Deep learning (DL) can aid doctors in detecting worsening patient states early, affording them time to react and prevent bad outcomes. While DL-based early warning models usually work well in the hospitals they were trained for, they tend to be less reliable when applied at new hospitals. This makes it difficult to deploy them at scale. Using carefully harmonised intensive care data from four data sources across Europe and the US (totalling 334,812 stays), we systematically assessed the reliability of DL models for three common adverse events: death, acute kidney injury (AKI), and sepsis. We tested whether using more than one data source and/or explicitly optimising for generalisability during training improves model performance at new hospitals. We found that models achieved high AUROC for mortality (0.838-0.869), AKI (0.823-0.866), and sepsis (0.749-0.824) at the training hospital. As expected, performance dropped at new hospitals, sometimes by as much as -0.200. Using more than one data source for training mitigated the performance drop, with multi-source models performing roughly on par with the best single-source model. This suggests that as data from more hospitals become available for training, model robustness is likely to increase, lower-bounding robustness with the performance of the most applicable data source in the training data. Dedicated methods promoting generalisability did not noticeably improve performance in our experiments.

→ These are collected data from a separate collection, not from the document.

(** C16. The one use of a closed connection.  Requests never touch a connection that was
    closed; a step that does is the [GetWhitelist] call of the goroutine that watches a pool, after
    the pool was released while the notification was handled. *)
Theorem common_bad_is_whitelist n l st a : run (start n) l = Next st -> step st a = Bad ->
  exists i nets cp q, a = AFetched i nets /\ threads st !! i = Some (Fetching cp) /\
    pools st !! cp = Some q /\ pool_released q = true /\ is_open st (v q) = false.
Proof.
  intros (I & R & _)%reach_good H.
  assert (Huse : forall i x cp c, threads st !! i = Some x -> uses x = Some (cp, c) -> is_open st c = true).
  { intros i x cp c Hx Hu. destruct (res_lent _ R _ _ _ _ Hx Hu) as (q & Hq & Hc). by eapply res_open, lent_member. }
  destruct a as [i u p ip|i|i a|i a|i k|i nets|c k]; cbn in H.
  - by destruct (threads st !! i) as [[]|].
  - destruct (threads st !! i) as [x|] eqn:Hx; [exfalso|done].
    destruct x; cbn in H; try done; unfold pool_Put, enter_release in H; try (rewrite (Huse _ _ _ _ Hx eq_refl) in H);
      cbn in H; repeat case_match; done.
  - destruct (threads st !! i) as [[]|]; try done. destruct (NewConnectorPool st u p a) as [st1 [new|]]; [|done].
    unfold enter_release in H. repeat case_match; done.
  - destruct (threads st !! i) as [[]|]; try done. unfold pool_Get in H. repeat case_match; done.
  - destruct (threads st !! i) as [[]|]; try done. unfold step_event in H. repeat case_match; done.
  - destruct (threads st !! i) as [[]|] eqn:Hx; try done. destruct (pools st !! cp) as [q|] eqn:Hq; [|done].
    destruct (is_open st (v q)) eqn:Eo; [by destruct nets|]. exists i, nets, cp, q. split_and!; try done.
    destruct (pool_released q) eqn:Er; [done|]. exfalso.
    pose proof (res_open _ R _ _ _ Hq (res_v _ R _ _ Hq Er)). congruence.
  - repeat case_match; done.
Qed.

(** ** Runs *)

Definition alice : list Z := [97]. (* a *)
Definition pw1 : list Z := [49].
Definition pw2 : list Z := [50].
Definition anyNet : IPNet := mkIPNet [0; 0; 0; 0] [0; 0; 0; 0].
Definition local : list Z := [127; 0; 0; 1].

(** A request makes the pool of its user, up to the check of the address. *)
Definition makes (i : nat) (u p : list Z) : list action :=
  [AStart i u p local; AGo i; AGo i; AGo i; AGo i; ANew i (Answers [anyNet]); AGo i; AGo i; AGo i].
Definition holds (i : nat) (u p : list Z) : list action := makes i u p ++ [AGo i; AGet i GetIdle; AGo i].
(** Another password: the old pool is released up to the closing of its connections. *)
Definition replaces (i : nat) (u p : list Z) : list action :=
  [AStart i u p local; AGo i; AGo i; AGo i; AGo i; ANew i (Answers [anyNet]); AGo i; AGo i; AGo i].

翻译:深度学习(DL)可辅助医生及早识别患者病情恶化状态,为其争取干预时间并预防不良预后。尽管基于DL的早期预警模型通常在受训医院表现良好,但在新医疗机构应用时可靠性往往下降,这制约了其规模化部署。通过系统整合来自欧洲和美国四个数据源(共334,812次住院记录)的重症监护数据,我们系统评估了DL模型在三种常见不良事件(死亡、急性肾损伤(AKI)和脓毒症)中的可靠性。我们检验了以下假设:在训练过程中使用多源数据和/或显式优化模型普适性,是否可提升模型在新医院的表现。研究发现,模型在受训医院对死亡率(AUROC 0.838-0.869)、AKI(0.823-0.866)和脓毒症(0.749-0.824)均取得良好性能。正如预期,模型在新医院的性能出现下降,部分下降幅度达-0.200。采用多数据源训练可缓解性能衰减,多源模型的表现与最优单源模型大致相当。这表明随着更多医院数据可用于训练,模型鲁棒性将趋于提升,其性能下限受限于训练数据中最具适用性数据源的表现。在我们的实验中,专门提升普适性的方法并未带来显著性能改善。